═══ Entries supplied

Lemma link_as_rep s root t u l k pk i p :
  as_rep s root t u (p :: l) -> t !! k = Some pk -> (length k <= 1)%nat -> 0 <= i < 512 ->
  t !! (k ++ [i]) = None -> as_rep (link_post p pk i s) root (<[k ++ [i] := p]> t) u l.
Proof.
  intros [Hpt Hmap Hdom Hfree Hdisj Hlock] Hk Hl Hi Hn.
  assert (Hp : page_ok p) by (destruct Hfree as [_ _ Ho]; by inversion Ho).
  assert (Hpl : p ∉ l) by (destruct Hfree as [_ Hnd _]; by inversion Hnd).
  assert (Hfresh : forall k', t !! k' <> Some p) by (intros k' E; apply (Hdisj _ _ E); set_solver).
  assert (Hpk : page_ok pk) by (eapply pr_ok; eauto).
  assert (Hne : p <> pk) by (intros ->; by apply (Hfresh k)).
  split; [by apply link_pt_rep| |done| | |done].
  - intros va Hva Hal. rewrite <- Hmap by done. unfold pt_map. pose proof (PX_range 0 va).
    destruct (decide ([PX 2 va; PX 1 va] = k ++ [i])) as [E|E].
    + rewrite E, lookup_insert_eq, Hn, link_slot by (done || lia). by rewrite decide_True.
    + rewrite lookup_insert_ne by done. destruct (t !! [PX 2 va; PX 1 va]) as [q|] eqn:Hq; [|done].
      assert (q <> p) by (intros ->; by apply (Hfresh _ Hq)).
      assert (q <> pk).
      { intros ->. pose proof (pr_inj _ _ _ Hpt _ _ _ Hk Hq) as E'. rewrite E' in Hl. cbn in Hl. lia. }
      rewrite link_slot by (done || lia || by eapply pr_ok). by rewrite !decide_False by naive_solver.
  - eapply free_pages_outside with (s := kalloc_post p s) (P := fun q => q = p \/ q = pk);
      [by apply kalloc_free_pages|done| |].
    + intros a Ha. rewrite link_out by done. by rewrite kalloc_post_out by auto.
    + intros q [-> | ->]; (split; [by apply page_ok_aligned|]); [done|].
      intros ?. apply (Hdisj _ _ Hk). set_solver.
  - intros k' q. rewrite lookup_insert_Some. intros [[_ <-]|[_ Hq]]; [done|].
    intros ?. apply (Hdisj _ _ Hq). set_solver.
Qed.

(** [s'] comes from [s] by a change of page-table pages that takes at most [n] new
    pages, from the front of the free list [l]. *)
Record grown (n : nat) (s : pmem) (t : ptshape) (l : list Z)
    (s' : pmem) (t' : ptshape) (l' : list Z) : Prop := {
  gr_sub : t ⊆ t';
  gr_new : exists new, l = new ++ l' /\ (length new <= n)%nat /\
    forall k p, t' !! k = Some p -> t !! k = Some p \/ p ∈ new;
  gr_mem : same_outside (mem s) (mem s') (in_table t');
  gr_held : held s' = held s;
}.

Lemma grown_refl s t l : grown 0 s t l s t l.
Proof. split; [done| |done|done]. exists []. naive_solver. Qed.

Lemma in_table_sub t t' p : t ⊆ t' -> in_table t p -> in_table t' p.
Proof. intros Hs [k Hk]. exists k. by eapply lookup_weaken. Qed.

Lemma grown_trans n1 n2 s1 t1 l1 s2 t2 l2 s3 t3 l3 :
  grown n1 s1 t1 l1 s2 t2 l2 -> grown n2 s2 t2 l2 s3 t3 l3 ->
  grown (n1 + n2) s1 t1 l1 s3 t3 l3.
Proof.
  intros [S1 (new1 & -> & L1 & N1) M1 H1] [S2 (new2 & -> & L2 & N2) M2 H2]. split.
  - by transitivity t2.
  - exists (new1 ++ new2). split; [by rewrite app_assoc|]. split; [rewrite length_app; lia|].
    intros k p Hp. destruct (N2 _ _ Hp) as [Hp'|]; [destruct (N1 _ _ Hp')|]; set_solver.
  - eapply same_outside_trans; [done..| |done]. intros p. by apply in_table_sub.
  - congruence.
Qed.

Lemma grown_le n n' s t l s' t' l' : grown n s t l s' t' l' -> (n <= n')%nat -> grown n' s t l s' t' l'.
Proof. intros [? (new & ? & ? & ?) ? ?] ?. split; [done| |done|done]. exists new. split; [done|]. split; [lia|done]. Qed.

(** One level of [walk] with [alloc]: the lower table is found or made, or
    there is no free page left. *)
Lemma walk_alloc_level s root t u l k p level va :
  as_rep s root t u l -> t !! k = Some p -> (length k <= 1)%nat ->
  let i := PX (Z.of_nat (S level)) va in
  (l = [] /\ t !! (k ++ [i]) = None /\ walk_loop (S level) p va true s = Ret 0 s) \/
  exists q s' t' l', walk_loop (S level) p va true s = walk_loop level q va true s' /\
    t' !! (k ++ [i]) = Some q /\ as_rep s' root t' u l' /\ grown 1 s t l s' t' l'.
Proof.
  intros Hrep Hk Hl i. rewrite (walk_down _ root t k p) by (done || apply Hrep). fold i.
  assert (Hi : 0 <= i < 512) by (apply PX_range; lia).
  destruct (t !! (k ++ [i])) as [q|] eqn:E.
  { right. exists q, s, t, l. split; [done|]. split; [done|]. split; [done|].
    eapply grown_le; [apply grown_refl|lia]. }
  cbn [negb]. destruct l as [|q l].
  - left. split; [done|]. split; [done|]. by rewrite (bind_ret _ _ _ 0 s) by (apply kalloc_empty; apply Hrep).
  - right. assert (Hq : page_ok q) by (destruct (ar_free _ _ _ _ _ Hrep) as [_ _ Ho]; by inversion Ho).
    exists q, (link_post q p i s), (<[k ++ [i] := q]> t), l.
    split; [|split; [by rewrite lookup_insert_eq|split; [by apply link_as_rep|]]].
    + erewrite bind_ret by (eapply kalloc_cons; apply Hrep).
      pose proof (page_ok_range q Hq). destruct (Z.eqb_spec q 0); [lia|]. done.
    + split; [by apply insert_subseteq| | |done].
      * exists [q]. split; [done|]. split; [done|]. intros k' p'. rewrite lookup_insert_Some. set_solver.
      * eapply same_outside_mono; [by apply link_out|]. intros p' [-> | ->].
        -- exists (k ++ [i]). apply lookup_insert_eq.
        -- exists k. rewrite lookup_insert_ne; [done|]. intros Ek. rewrite Ek in E. congruence.
Qed.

══════

__What is expected__
Your answer should be the lines above, from the line containing "assert (Hpl : p" up to and including the line containing "assert (q <> p)", reproduced exactly and with nothing else.

__Task response__
  assert (Hpl : p ∉ l) by (destruct Hfree as [_ Hnd _]; by inversion Hnd).
  assert (Hfresh : forall k', t !! k' <> Some p) by (intros k' E; apply (Hdisj _ _ E); set_solver).
  assert (Hpk : page_ok pk) by (eapply pr_ok; eauto).
  assert (Hne : p <> pk) by (intros ->; by apply (Hfresh k)).
  split; [by apply link_pt_rep| |done| | |done].
  - intros va Hva Hal. rewrite <- Hmap by done. unfold pt_map. pose proof (PX_range 0 va).
    destruct (decide ([PX 2 va; PX 1 va] = k ++ [i])) as [E|E].
    + rewrite E, lookup_insert_eq, Hn, link_slot by (done || lia). by rewrite decide_True.
    + rewrite lookup_insert_ne by done. destruct (t !! [PX 2 va; PX 1 va]) as [q|] eqn:Hq; [|done].
      assert (q <> p) by (intros ->; by apply (Hfresh _ Hq)).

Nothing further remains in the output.